Thought I would clean the desk today. It's needed done after piling everything on it to clean for the childrens' program. While cleaning it off, I came across a notebook. I opened it and began tearing up. Okay, maybe I'm a little hormonally emotional today, but it still touches my heart. You see, today is Benaiah's birthday. When I sit and think about how his life was formed and how I had to rely on the Father to protect me and him through the last stage of his pregnancy, I can't help but have tears for what God has done for me. You can read how I spent the last 4 weeks in the hospital with Benaiah's pregnancy here. It starts with his birth and as you scroll down it goes backwards of the story.
Back to my dirty desk. I sat many hours in the hospital but was blessed with visitors of family and friends. Here are a few of the signatures in the notebook that a friend brought me. We had everyone sign it before they left. I wish now that I would have taken more pictures of those that came and how we spent our time. It all meant so much to me, but I have faint memories of certain moments, and strong memories of other moments. Some that bring me big smiles and others that bring me tears of happiness because they were so meaningful.

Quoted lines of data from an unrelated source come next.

(** [arr.map((x, index, arr) => ...)]: the callback also receives the index
    of the element and the array itself. *)
Fixpoint map_from {A B : Type} (f : A -> nat -> B) (index : nat) (arr : list A)
  : list B :=
  match arr with
  | [] => []
  | x :: rest => f x index :: map_from f (S index) rest
  end.

Definition map_indexed {A B : Type} (f : A -> nat -> list A -> B) (arr : list A)
  : list B :=
  map_from (fun x index => f x index arr) 0 arr.

(** A [Set] of strings keeps its elements in insertion order; [add] of an
    element already present changes nothing. *)
Definition Set_add (s : list string) (x : string) : list string :=
  if existsb (String.eqb x) s then s else s ++ [x].

(** [[...new Set(arr)]]: the elements are added from left to right and the
    spread lists the set in insertion order. *)
Definition Set_spread (arr : list string) : list string :=
  fold_left Set_add arr [].

(** ** JavaScript values *)

(** Object literals are kept as the list of their entries, in the order of
    the literal. *)
Inductive value (num : Type) : Type :=
| VUndefined
| VNum (n : num)
| VStr (s : string)
| VBool (b : bool)
| VArr (items : list (value num))
| VObj (entries : list (string * value num)).

Arguments VUndefined {num}.
Arguments VNum {num} n.
Arguments VStr {num} s.
Arguments VBool {num} b.
Arguments VArr {num} items.
Arguments VObj {num} entries.
(** * Hedera-data-scripts: the DexPay contract data fetcher

    A shallow embedding of [1_fetch_data.js] and of the Analyzer stage that
    the specification describes, with the properties the specification
    states about them.

    The fetcher talks to the outside world (HTTP requests, the console, the
    clock, the file system).  A run is modelled against an explicit
    environment: the sequence of outcomes that the successive [fetch] calls
    receive, and the outcome of the serialization of the snapshot and of the
    two file-system calls.  Every function
    returns, besides its value, the chronological trace of the effects it
    performed. *)

From Stdlib Require Import ZArith List String Ascii Bool Lia DecimalString.
From stdpp Require Import base list strings gmap.

Open Scope string_scope.
Open Scope list_scope.
Open Scope Z_scope.

(** ** JavaScript values *)

(** What [response.json()] can produce.  Numbers are only ever tested for
    being zero by this program, so integers stand for them. *)
#[warnings="-register-all"]
Inductive JSON : Type :=
| JNull
| JBool (b : bool)
| JNum (n : Z)
| JStr (s : string)
| JArr (items : list JSON)
| JObj (fields : list (string * JSON)).

(** A JavaScript value of the program is [undefined] ([None]) or a JSON
    value. *)
Definition Value : Type := option JSON.

Definition undefined : Value := None.

(** An abrupt completion carries the [message] of the thrown [Error]. *)
Inductive Completion (A : Type) : Type :=
| Normal (a : A)
| Throw (message : string).
Arguments Normal {A} a.
Arguments Throw {A} message.

Definition bind {A B : Type} (c : Completion A) (k : A -> Completion B)
  : Completion B :=
  match c with
  | Normal a => k a
  | Throw e => Throw e
  end.

Notation "'let!' x ':=' c 'in' k" := (bind c (fun x => k))
  (at level 10, x name, c at level 100, k at level 200).

(** [ToBoolean]. *)
Definition truthy (v : Value) : bool :=
  match v with
  | None => false
  | Some JNull => false
  | Some (JBool b) => b
  | Some (JNum n) => negb (n =? 0)
  | Some (JStr s) => negb (String.eqb s "")
  | Some (JArr _) => true
  | Some (JObj _) => true
  end.

(** Own property of an object literal: the first binding of the key. *)
Fixpoint lookup_field (k : string) (fields : list (string * JSON)) : Value :=
  match fields with
  | [] => undefined
  | (k', v) :: fields' =>
      if String.eqb k k' then Some v else lookup_field k fields'
  end.

(** Property read [v.k], for the keys this program reads ([results],
    [transactions], [links], [next], [length]): none of them is inherited
    from a built-in prototype, except [length] on arrays and strings.
    Reading a property of [undefined] or [null] throws a [TypeError]. *)
Definition get (v : Value) (k : string) : Completion Value :=
  match v with
  | None => Throw ("Cannot read properties of undefined (reading '" +:+ k +:+ "')")
  | Some JNull => Throw ("Cannot read properties of null (reading '" +:+ k +:+ "')")
  | Some (JObj fields) => Normal (lookup_field k fields)
  | Some (JArr items) =>
      if String.eqb k "length" then Normal (Some (JNum (Z.of_nat (length items))))
      else Normal undefined
  | Some (JStr s) =>
      if String.eqb k "length" then Normal (Some (JNum (Z.of_nat (String.length s))))
      else Normal undefined
  | Some (JBool _) => Normal undefined
  | Some (JNum _) => Normal undefined
  end.

(** Optional chaining [v?.k]. *)
Definition get_optional (v : Value) (k : string) : Completion Value :=
  match v with
  | None => Normal undefined
  | Some JNull => Normal undefined
  | _ => get v k
  end.

(** [v === 0]. *)
Definition strict_eq_zero (v : Value) : bool :=
  match v with
  | Some (JNum n) => n =? 0
  | _ => false
  end.

(** Spread [...v] in an argument list: arrays give their elements, strings
    their characters, and every other value is not iterable. *)
Definition spread (v : Value) : Completion (list JSON) :=
  match v with
  | Some (JArr items) => Normal items
  | Some (JStr s) =>
      Normal (map (fun c => JStr (String c EmptyString)) (list_ascii_of_string s))
  | _ => Throw "Spread syntax requires ...iterable[Symbol.iterator] to be a function"
  end.

Definition MIRROR_NODE_HOST : string :=
  "https://mainnet-public.mirrornode.hedera.com".

(** The conditional expression of lines 77-79 (and 144-146),
    [nextLink.startsWith('http') ? nextLink : `https://...${nextLink}`]:
    only strings have the method [startsWith], on any other value the call
    throws a [TypeError]. *)
Definition absolute_url (nextLink : Value) : Completion string :=
  match nextLink with
  | Some (JStr s) =>
      Normal (if String.prefix "http" s then s else MIRROR_NODE_HOST +:+ s)
  | _ => Throw "nextLink.startsWith is not a function"
  end.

This time, 6 years ago, I was holding my little guy after a very hard and painful labor and delivery. It all seems like a dream, but I know that it wasn't and am thankful I'm on the other side of it all. I sure don't take my health for granted after that whole incident. Six years ago, right now, some of you may have been getting phone calls or text messages after you had been waiting all night to hear how we were doing and if baby had arrived yet. We sure had a great support of loved ones pulling for us in prayer.
Today, I could look at Benaiah and just cry. He's my most challenging and most affectionate child. He's full of adventure, life, and jokes. He's a super hard worker, willing helper, and loves to be outside doing whatever he can with his tractors and bike.